I haven't posted in a long time, and this post is not going to be my normal thing. Facing off the back end of a rather nasty bug, I am stuck at home and was looking for something to entertain myself earlier. I managed to watch the first episode of the 50th anniversary remake of Thunderbirds. To say I was a little obsessed with the original would be an understatement, so mixed feelings abounded. Now, out the other side, I have decided to share my thoughts on the show.
The 2015 series is entitled Thunderbirds Are Go!, a catchphrase used sparingly (to my recollection) in the 1965 version, although featured in the title sequence of every episode. Nevertheless, it is synonymous with the series, and fits the revamp well.

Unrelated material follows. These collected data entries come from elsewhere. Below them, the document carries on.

Record Callees (S : Type) : Type := MkCallees {
  do_Call : Address → Address → bytes → Z → Z → ST (EVM S) CallResult;
  do_CallCode : Address → Address → bytes → Z → Z → ST (EVM S) CallResult;
  do_DelegateCall : Address → Address → Address → bytes → Z → Z → ST (EVM S) CallResult;
  do_StaticCall : Address → Address → bytes → Z → ST (EVM S) CallResult;
  do_Create : Address → bytes → Z → Z → ST (EVM S) CreateResult;
  do_Create2 : Address → bytes → Z → Z → Z → ST (EVM S) CreateResult
}.
Arguments MkCallees {S}.
Arguments do_Call {S}.
Arguments do_CallCode {S}.
Arguments do_DelegateCall {S}.
Arguments do_StaticCall {S}.
Arguments do_Create {S}.
Arguments do_Create2 {S}.

(** ** Immediates of EIP-8024 *)

Definition decodeSingle (x : Z) : Z := (x + 145) mod 256.

Definition decodePair (x : Z) : Z * Z :=
  let k := Z.lxor x 143 in
  let q := k / 16 in
  let r := k mod 16 in
  if decide (q < r) then (q + 1, r + 1) else (r + 1, 29 - q).

Section instructions.
Context {S : Type} `{StateDB S} `{Uint256} (env : Env) (callees : Callees S).

Local Abbreviation Op := (Op S).

(** A method of the EVM as part of an instruction. *)
Definition in_evm {A} (m : ST (EVM S) A) : Op A := zoom m.

(** [x, y := pop(), peek(); y.F(&x, y)] and its like with one and three operands. *)
Definition unop (f : Z → Z) : Op bytes := x ← peek; poke (f x);; done.
Definition binop (f : Z → Z → Z) : Op bytes := x ← pop; y ← peek; poke (f x y);; done.
Definition ternop (f : Z → Z → Z → Z) : Op bytes := x ← pop; y ← pop; z ← peek; poke (f x y z);; done.
Definition push_op (x : Z) : Op bytes := push x;; done.

(** ** Shifts *)

Definition sem_opSHL (shift value : Z) : Z := if decide (shift < 256) then uLsh value (Uint64 shift) else 0.
Definition sem_opSHR (shift value : Z) : Z := if decide (shift < 256) then uRsh value (Uint64 shift) else 0.
Definition sem_opSAR (shift value : Z) : Z :=
  if decide (256 < shift) then if decide (0 <= Sign value) then 0 else two256 - 1
  else uSRsh value (Uint64 shift).

(** ** Hashing, environment and data *)

Definition sem_opKeccak256 : Op bytes :=
  offset ← pop; size ← peek;
  data ← read_mem (λ m, mem_GetPtr m (Uint64 offset) (Uint64 size));
  let hash := Keccak256 [data] in
  (if EnablePreimageRecording env then mod_db (AddPreimage hash data) else mret ());;
  poke (word_of hash);;
  done.

Definition sem_opBalance : Op bytes :=
  slot ← peek;
  balance ← get_db (GetBalance (Bytes20 slot));
  poke balance;;
  done.

Definition sem_opCallDataLoad : Op bytes :=
  x ← peek;
  let '(offset, overflow) := Uint64WithOverflow x in
  (if negb overflow then
     input ← get_contract Input;
     data ← lift_res (getData input offset 32);
     poke (word_of data)
   else poke 0);;
  done.

Definition clamp64 (x : Z) : Z := let '(z, overflow) := Uint64WithOverflow x in if overflow then MaxUint64 else z.

(** The copies of call data and of the contract's own code. *)
Definition copy_op (data : Contract → bytes) : Op bytes :=
  memOffset ← pop; dataOffset ← pop; length ← pop;
  input ← get_contract data;
  data ← lift_res (getData input (clamp64 dataOffset) (Uint64 length));
  with_mem (λ m, mem_Set m (Uint64 memOffset) (Uint64 length) data);;
  done.

Definition sem_opReturnDataCopy : Op bytes :=
  memOffset ← pop; dataOffset ← pop; length' ← pop;
  let '(offset64, overflow) := Uint64WithOverflow dataOffset in
  if (overflow : bool) then throw ErrReturnDataOutOfBounds
  else
    let '(end64, overflow) := Uint64WithOverflow (uAdd dataOffset length') in
    rd ← get_evm returnData;
    if (overflow : bool) || bool_decide (Z.of_nat (length rd) < end64) then throw ErrReturnDataOutOfBounds
    else
      data ← lift_res (slice rd offset64 end64);
      with_mem (λ m, mem_Set m (Uint64 memOffset) (Uint64 length') data);;
      done.

Definition sem_opExtCodeSize : Op bytes :=
  slot ← peek;
  size ← get_db (GetCodeSize (Bytes20 slot));
  poke (u64 size);;
  done.

Definition sem_opExtCodeCopy : Op bytes :=
  a ← pop; memOffset ← pop; codeOffset ← pop; length ← pop;
  code ← get_db (GetCode (Bytes20 a));
  codeCopy ← lift_res (getData code (clamp64 codeOffset) (Uint64 length));
  with_mem (λ m, mem_Set m (Uint64 memOffset) (Uint64 length) codeCopy);;
  done.

Definition sem_opExtCodeHash : Op bytes :=
  slot ← peek;
  let address := Bytes20 slot in
  empty ← get_db (Empty address);
  (if (empty : bool) then poke 0 else h ← get_db (GetCodeHash address); poke (word_of h));;
  done.

Definition sem_opBlockhash : Op bytes :=
  num ← peek;
  let '(num64, overflow) := Uint64WithOverflow num in
  let upper := u64 (BlockNumber (blockCtx env)) in
  let lower := if decide (upper < 257) then 0 else upper - 256 in
  (if (overflow : bool) then poke 0
   else if decide (lower <= num64 < upper) then poke (word_of (GetHash (blockCtx env) num64))
   else poke 0);;
  done.

(** Pushing a number behind a pointer, a panic when it is nil. *)
Definition push_ptr (o : option Z) : Op bytes := x ← of_opt o; push x;; done.

(** ** Memory, storage and control flow *)

Definition sem_opMload : Op bytes :=
  v ← peek;
  data ← read_mem (λ m, mem_GetPtr m (Uint64 v) 32);
  poke (word_of data);;
  done.

Definition sem_opMstore : Op bytes :=
  mStart ← pop; val ← pop;
  with_mem (λ m, mem_Set32 m (Uint64 mStart) val);;
  done.

(** [scope.Memory.store[off.Uint64()] = byte(val.Uint64())]. *)
Definition mem_set_byte (m : Memory) (off val : Z) : option Memory :=
  if decide (off < mem_Len m) then Some (MkMemory (<[Z.to_nat off := z2b val]> (store m)) (lastGasCost m)) else None.

Definition sem_opMstore8 : Op bytes :=
  off ← pop; val ← pop;
  with_mem (λ m, mem_set_byte m (Uint64 off) (Uint64 val mod 256));;
  done.

Definition sem_opSload : Op bytes :=
  loc ← peek;
  a ← get_contract address;
  val ← get_db (GetState a (Bytes32 loc));
  poke (word_of val);;
  done.

Definition sem_opTload : Op bytes :=
  loc ← peek;
  a ← get_contract address;
  val ← get_db (GetTransientState a (Bytes32 loc));
  poke (word_of val);;
  done.

(** [opSstore] and [opTstore]. *)
Definition store_op (set : Address → Hash → Hash → S → S) : Op bytes :=
  not_readOnly;;
  loc ← pop; val ← pop;
  a ← get_contract address;
  mod_db (set a (Bytes32 loc) (Bytes32 val));;
  done.

(** [evm.abort.Load()]. *)
Definition load_abort : Op bool :=
  l ← get_evm aborts;
  mod_evm (set_aborts (tail l));;
  mret (default false (head l)).

(** [if !scope.Contract.validJumpdest(&pos) { return ErrInvalidJump }; *pc = pos - 1]. *)
Definition jump_to (pos : Z) : Op () :=
  c ← get_frame contract;
  cache ← get_evm jumpDests;
  '(valid, c, cache) ← of_opt (validJumpdest pos c cache);
  mod_evm (set_jumpDests cache);;
  mod_frame (set_contract c);;
  if (valid : bool) then mod_frame (set_pc (u64 (Uint64 pos - 1))) else throw ErrInvalidJump.

Definition sem_opJump : Op bytes :=
  aborted ← load_abort;
  if (aborted : bool) then throw errStopToken
  else
    pos ← pop;
    jump_to pos;;
    done.

Definition sem_opJumpi : Op bytes :=
  aborted ← load_abort;
  if (aborted : bool) then throw errStopToken
  else
    pos ← pop; cond ← pop;
    (if IsZero cond then mret () else jump_to pos);;
    done.

(** The immediate after the opcode, 0 when it is missing. *)
Definition immediate : Op Z :=
  p ← get_frame pc; c ← get_frame contract;
  mret (GetOp c (u64 (p + 1))).

Definition move_pc (n : Z) : Op () := mod_frame (λ f, set_pc (u64 (pc f + n)) f).

(** [*pc += 1] comes before the byte is read. *)
Definition sem_opPush1 : Op bytes :=
  x ← immediate;
  move_pc 1;;
  push x;;
  done.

I'll get the obvious question out of the way first: what did I think? As a die-hard fan of the original series – yes, I own the whole lot on DVD – I went into this with a great deal of trepidation. The 2004 film was a travesty, with a well-deserved, average score of 4.2/10 on IMDb. The contemporary ship designs were somehow overwhelmingly jarring, despite retaining the basic features of the original machines, and the plot was painful.
Thunderbirds Are Go! manages somehow to write a new plot and modernise the ship designs, and yet not have that same problem. The story is gripping enough, although it does fall into a chasm that many modern series do, but more on that later. The ship designs are sleek and have taken into account the advances in technology since 1965, but they are still Thunderbirds, and despite being just as different as the 2004 ones, they fit.

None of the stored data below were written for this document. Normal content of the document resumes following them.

(* ===== verification/EvmGasFacts.v ===== *)
(** * The EVM: what dynamic gas guarantees

    Every gas function, on a stack that is deep enough, answers with a price or an error:
    the price covers the memory and the gas that a call hands on ([gas_post]); the frame
    keeps all but the total price of its memory, and the state changes only as a static
    call allows. *)
From Stdlib Require Import ZArith Lia.
From Stdlib Require Strings.Byte.
From stdpp Require Import base tactics decidable list numbers gmap.
From S2P Require Import Prelude Keccak Common Rlp Precompiles Evm EvmGas EvmTable EvmOps EvmRun EvmLogic EvmAnalysis EvmMemory.

(** How deep a gas function looks into the stack. *)
Definition call_depth (c : callGasFunc) : nat := match c with gasCall | gasCallCode => 3 | _ => 1 end.

Definition gas_depth (g : gasFunc) : nat :=
  match g with
  | pureMemoryGascost => 0
  | memoryCopierGas n => n + 1
  | makeGasLog _ | gasKeccak256 | gasExpFrontier | gasExpEIP158 | gasSStore | gasSStoreEIP2200 | makeGasSStoreFunc _ => 2
  | gasCreate2 | gasCreateEip3860 | gasCreate2Eip3860 => 3
  | gasSelfdestruct | makeSelfdestructGasFn _ | gasSLoadEIP2929 | gasEip2929AccountCheck => 1
  | gasExtCodeCopyEIP2929 => 4
  | plainGasCall c => call_depth c
  | makeCallVariantGasCallEIP2929 c pos => Nat.max (call_depth c) (pos + 1)
  | makeCallVariantGasCallEIP7702 c => Nat.max (call_depth c) 2
  | gasCallEIP7702 => 3
  end.

(** Whether it charges for memory. *)
Definition charges_memory (g : gasFunc) : bool :=
  match g with
  | gasExpFrontier | gasExpEIP158 | gasSStore | gasSStoreEIP2200 | makeGasSStoreFunc _ | gasSelfdestruct | makeSelfdestructGasFn _
  | gasSLoadEIP2929 | gasEip2929AccountCheck => false
  | _ => true
  end.

(** The kind of call that it prices. *)
Definition call_kind (g : gasFunc) : option callGasFunc :=
  match g with
  | plainGasCall c | makeCallVariantGasCallEIP2929 c _ | makeCallVariantGasCallEIP7702 c => Some c
  | gasCallEIP7702 => Some gasCall
  | _ => None
  end.

(** What a call with a value costs on top. *)
Definition value_price (c : callGasFunc) (st : list Z) : Z :=
  match c with
  | gasCall | gasCallCode => if decide (nth 2 st 0 = 0) then 0 else CallValueTransferGas
  | _ => 0
  end.

(** The least price besides that of the memory; [temp] is the gas that goes with a call. *)
Definition surcharge (g : gasFunc) (temp : Z) (st : list Z) : Z :=
  match g, call_kind g with
  | _, Some c => temp + value_price c st
  | (gasExpFrontier | gasExpEIP158), _ => ExpGas
  | makeGasLog _, _ => LogGas
  | (gasSStore | gasSStoreEIP2200 | makeGasSStoreFunc _ | gasSLoadEIP2929), _ => WarmStorageReadCostEIP2929
  | _, _ => 0
  end.

(** ** Frames *)

Record frame_ok {S : Type} `{StateDBLaws S} (f : Frame) : Prop := {
  ok_contract : contract_ok (contract f);
  ok_gas : is_u64 (Gas (contract f));
  ok_stack : Forall is_word (stack f);
  ok_mem : mem_ok (mem f)
}.

(** Part of the gas spent, nothing else changed. *)
Definition spent {S : Type} `{StateDBLaws S} (c c' : Contract) : Prop :=
  same_contract c c' ∧ contract_ok c' ∧ 0 <= Gas c' <= Gas c.

Lemma stack_word st i x : Forall is_word st → st !! i = Some x → is_word x.
Proof. intros Hst. by apply Forall_lookup_1. Qed.

Lemma set_mem_id f : set_mem (mem f) f = f.
Proof. by destruct f. Qed.

Lemma set_Gas_restore c x : set_Gas (Gas c) (set_Gas x c) = c.
Proof. by destruct c. Qed.

Lemma set_contract_restore c f : set_contract (contract f) (set_contract c f) = f.
Proof. by destruct f. Qed.

Section gas.
Context {S : Type} `{StateDBLaws S} (R : bool → S → S → Prop) `{!EvmRel R}.
Context (rules : EvmRules).
Implicit Types (e : EVM S) (f : Frame).

Definition gas_post (g : gasFunc) (size : Z) (e : EVM S) (f : Frame) (r : out Z) (s : EVM S * Frame) : Prop :=
  match r with
  | Ret cost =>
      Keep R e (fst s) ∧ is_u64 cost ∧
      ∃ c m, paid (mem f) size c m ∧ snd s = set_mem m f ∧ c + surcharge g (callGasTemp (fst s)) (stack f) <= cost ∧
        (call_kind g ≠ None → is_u64 (callGasTemp (fst s)))
  | Fail _ _ => Keep R e (fst s) ∧ spent (contract f) (contract (snd s))
  | Crash => False
  | DbCrash => True
  | NoFuel => False
  end.

Lemma spent_refl f : frame_ok f → spent (contract f) (contract f).
Proof. intros [C G _ _]. split_and!; [reflexivity|done|unfold is_u64 in *; lia..]. Qed.

(** ** Parts *)

Lemma wp_safe_add x y (Q : out Z → EVM S * Frame → Prop) s :
  is_u64 x → is_u64 y → (is_u64 (x + y) → Q (Ret (x + y)) s) → Q (Fail ErrGasUintOverflow []) s → wp (safe_add x y) Q s.
Proof.
  intros Hx Hy HQ HF. unfold safe_add, SafeAdd. destruct (decide (two64 <= x + y)) as [Hov|Hok].
  - by rewrite bool_decide_eq_true_2.
  - rewrite bool_decide_eq_false_2 by done. assert (is_u64 (x + y)) by (unfold is_u64 in *; lia). rewrite u64_small by done. by apply HQ.
Qed.

Lemma wp_safe_mul x y (Q : out Z → EVM S * Frame → Prop) s :
  is_u64 x → is_u64 y → (is_u64 (x * y) → Q (Ret (x * y)) s) → Q (Fail ErrGasUintOverflow []) s → wp (safe_mul x y) Q s.
Proof.
  intros Hx Hy HQ HF. unfold safe_mul, SafeMul. destruct (decide (0 < x * y / two64)) as [Hov|Hok].
  - by rewrite bool_decide_eq_true_2.
  - rewrite bool_decide_eq_false_2 by done.
    assert (is_u64 (x * y)).
    { unfold is_u64 in *. split; [nia|]. pose proof (Z.div_mod (x * y) two64) as Hd. pose proof (Z.mod_pos_bound (x * y) two64) as Hm.
      rewrite two64_val in *. lia. }
    rewrite u64_small by done. by apply HQ.
Qed.

Lemma wp_uint64_or_overflow x (Q : out Z → EVM S * Frame → Prop) s :
  (is_u64 x → Q (Ret x) s) → Q (Fail ErrGasUintOverflow []) s → wp (uint64_or_overflow x) Q s.
Proof.
  intros HQ HF. unfold uint64_or_overflow, Uint64WithOverflow. destruct (IsUint64 x) eqn:E; [|done].
  apply IsUint64_true in E. rewrite u64_small by done. by apply HQ.
Qed.

Lemma toWordSize_ok size : is_u64 size → is_u64 (toWordSize size) ∧ size <= toWordSize size * 32.
Proof.
  unfold toWordSize, is_u64, MaxUint64. rewrite two64_val. intros Hs. destruct (decide _).
  - change ((18446744073709551616 - 1) / 32) with 576460752303423487. lia.
  - rewrite u64_small by (unfold is_u64; rewrite two64_val; lia). Z.div_mod_to_equations. lia.
Qed.

Lemma toWordSize_words size : size mod 32 = 0 → 0 <= size <= memory_limit → toWordSize size = size / 32.
Proof.
  unfold toWordSize, memory_limit, MaxUint64. intros Hm Hs. rewrite decide_False by (rewrite two64_val; lia).
  rewrite u64_small by (unfold is_u64; rewrite two64_val; lia). Z.div_mod_to_equations. lia.
Qed.

Lemma memory_fee_u64 w : 0 <= w <= memory_limit / 32 → is_u64 (memory_fee w) ∧ is_u64 (w * w) ∧ is_u64 (w * 3).
Proof.
  unfold memory_limit, memory_fee, is_u64. change (0x1FFFFFFFE0 / 32) with 4294967295. rewrite two64_val. intros Hw.
  assert (0 <= w * w <= 4294967295 * 4294967295) as Hsq by nia. Z.div_mod_to_equations. lia.
Qed.

Lemma wp_memoryGasCost size (Q : out Z → EVM S * Frame → Prop) e f :
  mem_ok (mem f) → size mod 32 = 0 → 0 <= size →
  (∀ c m, paid (mem f) size c m → is_u64 c → Q (Ret c) (e, set_mem m f)) →
  Q (Fail ErrGasUintOverflow []) (e, f) → wp (memoryGasCost size) Q (e, f).
Proof.
  intros Hm Hs Hpos HQ HF. pose proof Hm as [W Sz F]. unfold memoryGasCost.
  assert (∀ n, n <= mem_Len (mem f) → n mod 32 = 0 → paid (mem f) n 0 (mem f)) as Hfree.
  { intros n Hn _. split_and!; [done|lia|by rewrite Z.max_l|lia]. }
  assert (is_u64 0) as Hz by done. assert (0 <= mem_Len (mem f)) as Hlen by (unfold mem_Len; lia).
  destruct (decide (size = 0)) as [->|Hne].
  { apply wp_ret. rewrite <- (set_mem_id f). apply HQ; [by apply Hfree|done]. }
  destruct (decide (0x1FFFFFFFE0 < size)) as [|Hle]; [done|]. apply wp_bind, wp_get_frame. unfold bind_post.
  rewrite toWordSize_words by (unfold memory_limit; lia).
  assert (u64 (size / 32 * 32) = size) as ->.
  { rewrite u64_small; [Z.div_mod_to_equations; lia|]. unfold is_u64. rewrite two64_val. Z.div_mod_to_equations; lia. }
  destruct (decide (mem_Len (mem f) < size)) as [Hlt|Hge].
  - apply wp_bind, wp_mod_frame. unfold bind_post. apply wp_ret.
    destruct (memory_fee_u64 (size / 32)) as (U1 & U2 & U3).
    { split; [apply Z.div_pos; lia|]. apply Z.div_le_mono; unfold memory_limit; lia. }
    unfold MemoryGas, QuadCoeffDiv. rewrite (u64_small (size / 32 * (size / 32))), (u64_small (size / 32 * 3)) by done.
    replace (size / 32 * 3 + size / 32 * (size / 32) / 512) with (memory_fee (size / 32)) by (unfold memory_fee; lia).
    rewrite (u64_small (memory_fee _)) by done.
    assert (0 <= lastGasCost (mem f) <= memory_fee (size / 32)).
    { rewrite F. split; [apply (memory_fee_mono 0)|apply memory_fee_mono]; split; try lia; try (apply Z.div_pos; lia). apply Z.div_le_mono; lia. }
    rewrite u64_small by (unfold is_u64 in *; lia). apply HQ; [|unfold is_u64 in *; lia].
    split_and!; [done|unfold memory_limit; lia|cbn; by rewrite Z.max_r by lia|cbn; lia].
  - apply wp_ret. rewrite <- (set_mem_id f). apply HQ; [apply Hfree; [lia|done]|done].
Qed.

(** ** Memory and words *)

Section memory.
Context (e : EVM S) (f : Frame) (size : Z) (Hf : frame_ok f) (Hs : size mod 32 = 0) (Hpos : 0 <= size).

Lemma wp_memory_and_words pos wordGas (Q : out Z → EVM S * Frame → Prop) :
  (pos < length (stack f))%nat → is_u64 wordGas →
  (∀ c m cost, paid (mem f) size c m → c <= cost → is_u64 cost → Q (Ret cost) (e, set_mem m f)) →
  (∀ m err, Q (Fail err []) (e, set_mem m f)) → wp (memory_and_words pos wordGas size) Q (e, f).
Proof.
  intros Hl Hg HQ HF. pose proof (ok_mem f Hf) as Hm. unfold memory_and_words. apply wp_bind, wp_memoryGasCost; [done..| |].
  2: { rewrite <- (set_mem_id f) at 1. apply HF. }
  intros c m Hpaid Hc. unfold bind_post. apply wp_bind. eapply wp_Back; [by apply nth_lookup_Some|]. unfold bind_post.
  apply wp_bind, wp_uint64_or_overflow; [|apply HF]. intros Hw. unfold bind_post. destruct (toWordSize_ok _ Hw) as [Hws _].
  apply wp_bind, wp_safe_mul; [done|done| |apply HF]. intros Hwm. unfold bind_post.
  apply wp_safe_add; [done|done| |apply HF]. intros Hsum. eapply HQ; [done| |done]. unfold is_u64 in Hwm. lia.
Qed.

I wasn't sure about the CGI when I heard about it, and I'm still not. It will take a few more episodes to convince me one way or the other, I think. The change from puppetry is jarring, but it is not bad, and it will appeal to the young generation in a way that the puppet approach just wouldn't any more, I think. (If you don't know what I'm talking about, look at Team America. The puppet style is a direct parody of Gerry Anderson's work.)
I'm glad that David Graham came back to voice Parker. He fits in perfectly with the new cast, and even the spritely appearance of the younger character model.

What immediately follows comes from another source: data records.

(* ===== verification/EvmOpsFacts.v ===== *)
(** * The EVM: what instructions guarantee

    Every instruction, on a stack that is deep enough and a memory that covers its ranges,
    runs without a panic: the stack changes by the items that the instruction pops and
    pushes, all of them words, and the gas by at most what its price covers ([exec_post]).
    Calls and creations are used through [callees_ok]. *)
From Stdlib Require Import ZArith Lia.
From Stdlib Require Strings.Byte.
From stdpp Require Import base tactics decidable list numbers gmap.
From S2P Require Import Prelude Keccak Common Rlp Precompiles Evm EvmGas EvmTable EvmOps EvmRun EvmLogic EvmAnalysis EvmMemory EvmGasFacts.

(** Membership in a literal list. *)
Ltac in_list := solve [repeat first [apply list_elem_of_here|apply list_elem_of_further]].

(** ** Shapes *)

(** The items that an instruction pops and pushes. *)
Definition arity (ex : executionFunc) : nat * nat :=
  match ex with
  | opAdd | opSub | opMul | opDiv | opSdiv | opMod | opSmod | opExp | opSignExtend | opLt | opGt | opSlt | opSgt | opEq
  | opAnd | opOr | opXor | opByte | opSHL | opSHR | opSAR | opKeccak256 => (2, 1)
  | opNot | opIszero | opBalance | opCallDataLoad | opExtCodeSize | opExtCodeHash | opBlockhash | opMload | opSload | opTload
  | opBlobHash | opCLZ => (1, 1)
  | opAddmod | opMulmod => (3, 1)
  | opAddress | opOrigin | opCaller | opCallValue | opCallDataSize | opReturnDataSize | opCodeSize | opGasprice | opCoinbase
  | opTimestamp | opNumber | opDifficulty | opRandom | opGasLimit | opPc | opMsize | opGas | opPush1 | opPush2 | makePush _ _
  | opSelfBalance | opChainID | opBaseFee | opPush0 | opBlobBaseFee | opSlotNum | opDupN => (0, 1)
  | opCallDataCopy | opReturnDataCopy | opCodeCopy | opMcopy => (3, 0)
  | opExtCodeCopy => (4, 0)
  | opPop | opJump | opSelfdestruct | opSelfdestruct6780 => (1, 0)
  | opMstore | opMstore8 | opSstore | opTstore | opJumpi | opReturn | opRevert => (2, 0)
  | opJumpdest | opUndefined | opStop | opSwapN | opExchange => (0, 0)
  | opSwap n => (n + 1, n + 1)
  | makeDup n => (n, n + 1)
  | makeLog n => (2 + n, 0)
  | opCreate => (3, 1)
  | opCreate2 => (4, 1)
  | opCall | opCallCode => (7, 1)
  | opDelegateCall | opStaticCall => (6, 1)
  end%nat.

(** The memory that it uses. *)
Definition memory_use (ex : executionFunc) : option memorySizeFunc :=
  match ex with
  | opKeccak256 => Some memoryKeccak256
  | opCallDataCopy => Some memoryCallDataCopy
  | opReturnDataCopy => Some memoryReturnDataCopy
  | opCodeCopy => Some memoryCodeCopy
  | opExtCodeCopy => Some memoryExtCodeCopy
  | opMload => Some memoryMLoad
  | opMstore => Some memoryMStore
  | opMstore8 => Some memoryMStore8
  | opMcopy => Some memoryMcopy
  | opCreate => Some memoryCreate
  | opCreate2 => Some memoryCreate2
  | opCall | opCallCode => Some memoryCall
  | opDelegateCall => Some memoryDelegateCall
  | opStaticCall => Some memoryStaticCall
  | opReturn => Some memoryReturn
  | opRevert => Some memoryRevert
  | makeLog _ => Some memoryLog
  | _ => None
  end.

(** The kind of its call. *)
Definition exec_kind (ex : executionFunc) : option callGasFunc :=
  match ex with
  | opCall => Some gasCall
  | opCallCode => Some gasCallCode
  | opDelegateCall => Some gasDelegateCall
  | opStaticCall => Some gasStaticCall
  | _ => None
  end.

(** Whether it ends the call. *)
Definition halts (ex : executionFunc) : bool :=
  match ex with
  | opReturn | opRevert | opUndefined | opStop | opSelfdestruct | opSelfdestruct6780 => true
  | _ => false
  end.

(** Its constants are in range, and the pointers of the environment that it follows are not
    nil. *)
Definition well_formed (env : Env) (ex : executionFunc) : bool :=
  match ex with
  | opRandom => bool_decide (Random (blockCtx env) ≠ None)
  | opBaseFee => bool_decide (BaseFee (blockCtx env) ≠ None)
  | opBlobBaseFee => bool_decide (BlobBaseFee (blockCtx env) ≠ None)
  | makeDup n => (1 <=? n)%nat
  | makePush _ n => (n <=? 32)%nat
  | _ => true
  end.

(** The environment holds words. *)
Record env_ok (env : Env) : Prop := {
  env_GasPrice : is_word (GasPrice (txCtx env));
  env_Time : is_word (Time (blockCtx env));
  env_GasLimit : is_word (bc_GasLimit (blockCtx env));
  env_SlotNum : is_word (SlotNum (blockCtx env))
}.

Lemma u64_word z : is_u64 z → is_word z.
Proof. unfold is_u64, is_word, two256. rewrite two64_val. lia. Qed.

Lemma u256_word z : is_word (u256 z).
Proof. unfold u256, is_word. apply Z.mod_pos_bound. done. Qed.

Lemma word_of_word b : is_word (word_of b).
Proof. apply u256_word. Qed.

Lemma bool_word_word b : is_word (bool_word b).
Proof. by destruct b. Qed.

#[export] Hint Resolve u64_word u256_word word_of_word bool_word_word u64_range : evm.

Section exec.
Context {S : Type} `{StateDBLaws S} `{Uint256Laws} (R : bool → S → S → Prop) `{!EvmRel R}.
Context (env : Env) (callees : Callees S) (n : nat).
Implicit Types (e : EVM S) (f : Frame).

(** ** Calls and creations *)

(** What the caller relies on: the callee keeps to its gas, and more fuel than gas is
    enough. *)
Definition result_ok (e : EVM S) (gas : Z) {A} (left : A → Z) (r : out A) (e' : EVM S) : Prop :=
  match r with
  | Ret a => Keep R e e' ∧ 0 <= left a <= gas
  | Fail _ _ => False
  | Crash => False
  | DbCrash => True
  | NoFuel => Z.of_nat n <= gas
  end.

Definition call_left (r : CallResult) : Z := snd (fst r).
Definition create_left (r : CreateResult) : Z := snd (fst r).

So what's not great about it? That chasm I was talking about, for a start. Way too much is crammed into episode one. The editors felt it necessary to introduce us to all of the characters in the first couple of minutes in a hectic, over-the-top assault of cuts to other scenes of other rescues. The action throughout is then so frantic, that it can be hard to keep up. I very much dislike this trend of ramming everything possible into episode one. Why not show off while leaving a few surprises? (Gotham did the same thing, to name another recent show.)
Secondly, there is excessive over-use of Peter Dyneley's iconic countdown. I love that they put that in, and the plotline of Jeff being missing allows that to be there without competing with a new voice actor. However, hearing that countdown – and the titular catchphrase – every single time a Thunderbird launches will get old really fast, and I hope that's a first episode spam, rather than a trend.
I found the frequency with which the Tracey brothers contacted each other over radio using the full Thunderbird name and number a little awkward. In full conversation, I hope they begin to use their names more often, but that's a small issue for me at this point.
All in all, I'm impressed, and pleasantly surprised. I will watch more – not yet with the fervour with which I devoured (and occasional still devour) the original – and I will see where it goes.
A small post-script. In case you, dear reader, are a board game nut and have not seen the news. Matt Leacock – designer of the wonderful Pandemic, Roll Through The Ages and Forbidden Desert, amongst other great games – recently Kickstarted a Thunderbirds board game, and the base set should be shipping around August. I'm insanely excited about that!